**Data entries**

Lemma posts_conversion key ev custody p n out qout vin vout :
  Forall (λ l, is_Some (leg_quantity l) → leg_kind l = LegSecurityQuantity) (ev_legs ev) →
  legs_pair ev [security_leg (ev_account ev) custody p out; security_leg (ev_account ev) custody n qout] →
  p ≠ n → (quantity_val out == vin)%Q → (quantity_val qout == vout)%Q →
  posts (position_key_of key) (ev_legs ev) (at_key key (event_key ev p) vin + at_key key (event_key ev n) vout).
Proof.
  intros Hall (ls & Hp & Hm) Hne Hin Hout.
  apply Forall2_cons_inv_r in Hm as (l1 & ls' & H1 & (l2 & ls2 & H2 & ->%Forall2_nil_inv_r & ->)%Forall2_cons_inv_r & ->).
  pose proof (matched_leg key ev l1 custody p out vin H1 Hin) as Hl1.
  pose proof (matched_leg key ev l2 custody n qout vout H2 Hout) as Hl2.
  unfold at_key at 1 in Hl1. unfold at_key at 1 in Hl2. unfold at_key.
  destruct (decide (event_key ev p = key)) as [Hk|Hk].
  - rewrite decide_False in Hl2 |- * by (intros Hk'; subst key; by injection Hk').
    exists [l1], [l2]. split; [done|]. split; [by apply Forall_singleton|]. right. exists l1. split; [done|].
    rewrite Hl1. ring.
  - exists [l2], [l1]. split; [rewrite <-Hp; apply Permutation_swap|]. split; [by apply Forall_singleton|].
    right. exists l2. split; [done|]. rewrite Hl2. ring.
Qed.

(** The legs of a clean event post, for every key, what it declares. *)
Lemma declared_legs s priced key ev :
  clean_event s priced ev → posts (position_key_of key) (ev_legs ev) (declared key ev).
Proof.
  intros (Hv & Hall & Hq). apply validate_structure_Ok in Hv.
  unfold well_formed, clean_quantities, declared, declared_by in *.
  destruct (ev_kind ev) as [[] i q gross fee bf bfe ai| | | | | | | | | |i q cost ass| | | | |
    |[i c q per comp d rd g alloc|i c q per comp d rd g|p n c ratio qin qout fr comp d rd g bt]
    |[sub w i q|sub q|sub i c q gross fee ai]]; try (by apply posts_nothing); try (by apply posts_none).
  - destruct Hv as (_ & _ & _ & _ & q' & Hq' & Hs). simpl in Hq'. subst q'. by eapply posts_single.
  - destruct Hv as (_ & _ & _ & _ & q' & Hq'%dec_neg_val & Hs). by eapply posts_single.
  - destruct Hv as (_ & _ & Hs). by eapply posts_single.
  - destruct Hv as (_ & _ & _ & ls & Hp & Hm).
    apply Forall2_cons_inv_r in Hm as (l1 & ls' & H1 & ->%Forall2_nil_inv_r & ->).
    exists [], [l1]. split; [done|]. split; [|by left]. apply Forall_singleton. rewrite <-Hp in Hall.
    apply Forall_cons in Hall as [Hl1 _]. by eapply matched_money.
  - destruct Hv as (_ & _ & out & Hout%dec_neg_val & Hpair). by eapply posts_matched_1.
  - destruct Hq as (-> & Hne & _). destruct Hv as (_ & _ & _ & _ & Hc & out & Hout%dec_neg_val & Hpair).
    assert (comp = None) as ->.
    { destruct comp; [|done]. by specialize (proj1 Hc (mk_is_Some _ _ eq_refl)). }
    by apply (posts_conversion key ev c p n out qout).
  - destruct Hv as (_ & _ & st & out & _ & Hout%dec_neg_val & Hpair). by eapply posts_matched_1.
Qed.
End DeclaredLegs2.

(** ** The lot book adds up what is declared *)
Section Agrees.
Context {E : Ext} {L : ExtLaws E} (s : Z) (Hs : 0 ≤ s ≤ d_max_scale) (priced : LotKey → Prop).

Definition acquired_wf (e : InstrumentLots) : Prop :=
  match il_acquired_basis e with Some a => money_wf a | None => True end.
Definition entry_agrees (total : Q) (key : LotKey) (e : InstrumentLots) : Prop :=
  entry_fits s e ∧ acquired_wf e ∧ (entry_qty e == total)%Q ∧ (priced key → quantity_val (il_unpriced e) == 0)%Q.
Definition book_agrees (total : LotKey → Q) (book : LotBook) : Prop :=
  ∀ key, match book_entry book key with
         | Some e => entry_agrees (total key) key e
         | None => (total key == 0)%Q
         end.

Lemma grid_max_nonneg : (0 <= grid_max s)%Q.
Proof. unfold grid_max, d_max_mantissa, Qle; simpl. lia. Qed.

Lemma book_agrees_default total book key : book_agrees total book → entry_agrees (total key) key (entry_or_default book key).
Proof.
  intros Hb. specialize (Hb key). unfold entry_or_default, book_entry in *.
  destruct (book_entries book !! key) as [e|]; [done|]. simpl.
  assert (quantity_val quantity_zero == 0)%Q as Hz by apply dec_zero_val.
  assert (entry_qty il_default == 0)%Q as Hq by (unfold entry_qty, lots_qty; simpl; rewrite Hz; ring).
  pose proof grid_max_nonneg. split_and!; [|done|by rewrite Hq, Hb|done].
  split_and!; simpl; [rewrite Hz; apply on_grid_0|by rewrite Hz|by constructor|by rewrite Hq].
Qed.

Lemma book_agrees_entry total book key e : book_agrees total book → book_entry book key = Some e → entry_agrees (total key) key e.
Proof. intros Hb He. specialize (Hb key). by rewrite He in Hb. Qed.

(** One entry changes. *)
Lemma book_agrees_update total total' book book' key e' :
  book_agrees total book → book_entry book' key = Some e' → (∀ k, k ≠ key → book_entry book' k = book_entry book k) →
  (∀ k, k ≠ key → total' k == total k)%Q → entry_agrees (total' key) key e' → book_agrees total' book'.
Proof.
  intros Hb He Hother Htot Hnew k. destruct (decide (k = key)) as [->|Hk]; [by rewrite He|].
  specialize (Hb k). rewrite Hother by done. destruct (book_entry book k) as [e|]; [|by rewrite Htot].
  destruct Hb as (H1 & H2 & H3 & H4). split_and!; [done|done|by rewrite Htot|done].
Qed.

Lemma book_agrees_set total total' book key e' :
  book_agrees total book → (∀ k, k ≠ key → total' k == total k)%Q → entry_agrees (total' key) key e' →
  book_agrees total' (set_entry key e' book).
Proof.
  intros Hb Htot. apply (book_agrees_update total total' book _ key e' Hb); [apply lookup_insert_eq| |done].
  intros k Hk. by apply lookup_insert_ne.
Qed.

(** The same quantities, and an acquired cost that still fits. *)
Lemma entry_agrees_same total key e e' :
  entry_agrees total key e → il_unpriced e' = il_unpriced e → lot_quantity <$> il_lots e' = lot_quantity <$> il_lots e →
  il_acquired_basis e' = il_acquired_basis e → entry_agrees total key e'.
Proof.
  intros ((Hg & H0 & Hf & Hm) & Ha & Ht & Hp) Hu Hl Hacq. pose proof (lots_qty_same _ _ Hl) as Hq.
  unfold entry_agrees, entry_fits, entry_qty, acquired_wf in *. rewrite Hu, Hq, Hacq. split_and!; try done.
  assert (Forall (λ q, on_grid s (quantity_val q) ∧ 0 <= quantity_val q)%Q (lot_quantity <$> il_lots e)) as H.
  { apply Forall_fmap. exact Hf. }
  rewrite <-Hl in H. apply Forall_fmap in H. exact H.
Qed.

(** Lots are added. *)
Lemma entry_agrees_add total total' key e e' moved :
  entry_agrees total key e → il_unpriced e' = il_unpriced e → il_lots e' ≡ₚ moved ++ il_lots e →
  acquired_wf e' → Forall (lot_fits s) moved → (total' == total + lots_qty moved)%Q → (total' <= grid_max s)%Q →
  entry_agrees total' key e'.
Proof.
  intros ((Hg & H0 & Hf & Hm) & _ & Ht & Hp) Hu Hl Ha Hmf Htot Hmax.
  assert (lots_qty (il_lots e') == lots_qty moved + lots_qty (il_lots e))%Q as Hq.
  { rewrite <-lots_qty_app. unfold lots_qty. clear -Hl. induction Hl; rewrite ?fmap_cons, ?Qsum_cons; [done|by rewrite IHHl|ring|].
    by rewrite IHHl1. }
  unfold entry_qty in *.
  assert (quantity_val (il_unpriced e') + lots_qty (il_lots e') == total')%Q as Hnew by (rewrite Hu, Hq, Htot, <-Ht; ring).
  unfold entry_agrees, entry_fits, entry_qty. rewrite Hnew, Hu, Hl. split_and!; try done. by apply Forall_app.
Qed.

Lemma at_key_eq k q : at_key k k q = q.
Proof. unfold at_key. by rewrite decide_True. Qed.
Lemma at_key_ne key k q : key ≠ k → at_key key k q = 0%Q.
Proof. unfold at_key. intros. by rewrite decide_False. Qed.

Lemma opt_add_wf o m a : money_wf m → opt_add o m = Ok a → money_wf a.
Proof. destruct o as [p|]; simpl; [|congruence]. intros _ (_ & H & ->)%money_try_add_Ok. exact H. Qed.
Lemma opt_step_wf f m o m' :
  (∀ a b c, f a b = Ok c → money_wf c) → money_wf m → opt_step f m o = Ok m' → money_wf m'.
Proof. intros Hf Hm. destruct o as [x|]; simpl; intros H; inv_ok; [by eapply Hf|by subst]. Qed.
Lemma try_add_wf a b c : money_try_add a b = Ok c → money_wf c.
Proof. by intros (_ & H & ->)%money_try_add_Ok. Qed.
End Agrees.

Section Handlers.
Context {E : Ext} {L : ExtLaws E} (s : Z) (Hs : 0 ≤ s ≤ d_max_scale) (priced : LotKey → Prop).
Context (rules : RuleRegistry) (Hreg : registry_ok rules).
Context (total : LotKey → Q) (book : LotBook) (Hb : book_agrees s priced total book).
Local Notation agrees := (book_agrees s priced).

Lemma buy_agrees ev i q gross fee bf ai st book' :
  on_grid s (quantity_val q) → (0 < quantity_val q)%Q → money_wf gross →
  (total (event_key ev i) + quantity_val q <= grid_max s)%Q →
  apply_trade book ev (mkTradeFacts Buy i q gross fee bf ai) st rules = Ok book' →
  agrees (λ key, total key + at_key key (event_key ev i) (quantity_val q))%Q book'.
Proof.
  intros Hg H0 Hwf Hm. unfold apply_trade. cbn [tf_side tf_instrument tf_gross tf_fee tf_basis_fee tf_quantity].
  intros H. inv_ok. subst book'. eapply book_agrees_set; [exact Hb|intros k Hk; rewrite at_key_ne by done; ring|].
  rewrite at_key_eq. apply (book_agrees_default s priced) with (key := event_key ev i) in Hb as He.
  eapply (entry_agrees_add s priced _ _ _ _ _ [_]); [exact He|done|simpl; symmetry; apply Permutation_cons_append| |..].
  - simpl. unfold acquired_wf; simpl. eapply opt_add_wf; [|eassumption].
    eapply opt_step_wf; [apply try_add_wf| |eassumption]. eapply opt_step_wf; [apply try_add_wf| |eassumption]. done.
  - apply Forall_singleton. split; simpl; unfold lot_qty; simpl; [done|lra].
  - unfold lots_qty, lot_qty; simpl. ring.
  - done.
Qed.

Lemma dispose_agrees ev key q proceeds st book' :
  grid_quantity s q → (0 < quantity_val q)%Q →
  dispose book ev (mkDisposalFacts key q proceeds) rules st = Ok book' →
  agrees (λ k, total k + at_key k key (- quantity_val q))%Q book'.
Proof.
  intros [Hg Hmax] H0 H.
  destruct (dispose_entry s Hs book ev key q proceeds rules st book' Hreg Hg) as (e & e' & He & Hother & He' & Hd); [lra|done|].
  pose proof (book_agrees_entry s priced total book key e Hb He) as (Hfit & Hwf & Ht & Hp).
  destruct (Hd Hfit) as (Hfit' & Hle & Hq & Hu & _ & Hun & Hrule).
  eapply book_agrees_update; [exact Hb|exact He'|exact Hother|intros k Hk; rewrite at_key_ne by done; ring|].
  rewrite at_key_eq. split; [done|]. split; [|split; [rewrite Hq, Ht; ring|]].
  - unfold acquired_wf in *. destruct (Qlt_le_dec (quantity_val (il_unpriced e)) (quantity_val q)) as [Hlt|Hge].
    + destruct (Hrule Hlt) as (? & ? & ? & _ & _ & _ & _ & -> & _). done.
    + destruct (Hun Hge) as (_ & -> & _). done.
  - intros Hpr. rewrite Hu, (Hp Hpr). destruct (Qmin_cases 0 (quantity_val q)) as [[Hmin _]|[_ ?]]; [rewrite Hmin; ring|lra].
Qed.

**TASK OBJECTIVE**
Copy out, exactly and alone, the lines of the entries above between the ones holding "Local Notation agrees" and "apply_trade book ev", inclusive.

**ANSWER SECTION**
Local Notation agrees := (book_agrees s priced).

Lemma buy_agrees ev i q gross fee bf ai st book' :
  on_grid s (quantity_val q) → (0 < quantity_val q)%Q → money_wf gross →
  (total (event_key ev i) + quantity_val q <= grid_max s)%Q →
  apply_trade book ev (mkTradeFacts Buy i q gross fee bf ai) st rules = Ok book' →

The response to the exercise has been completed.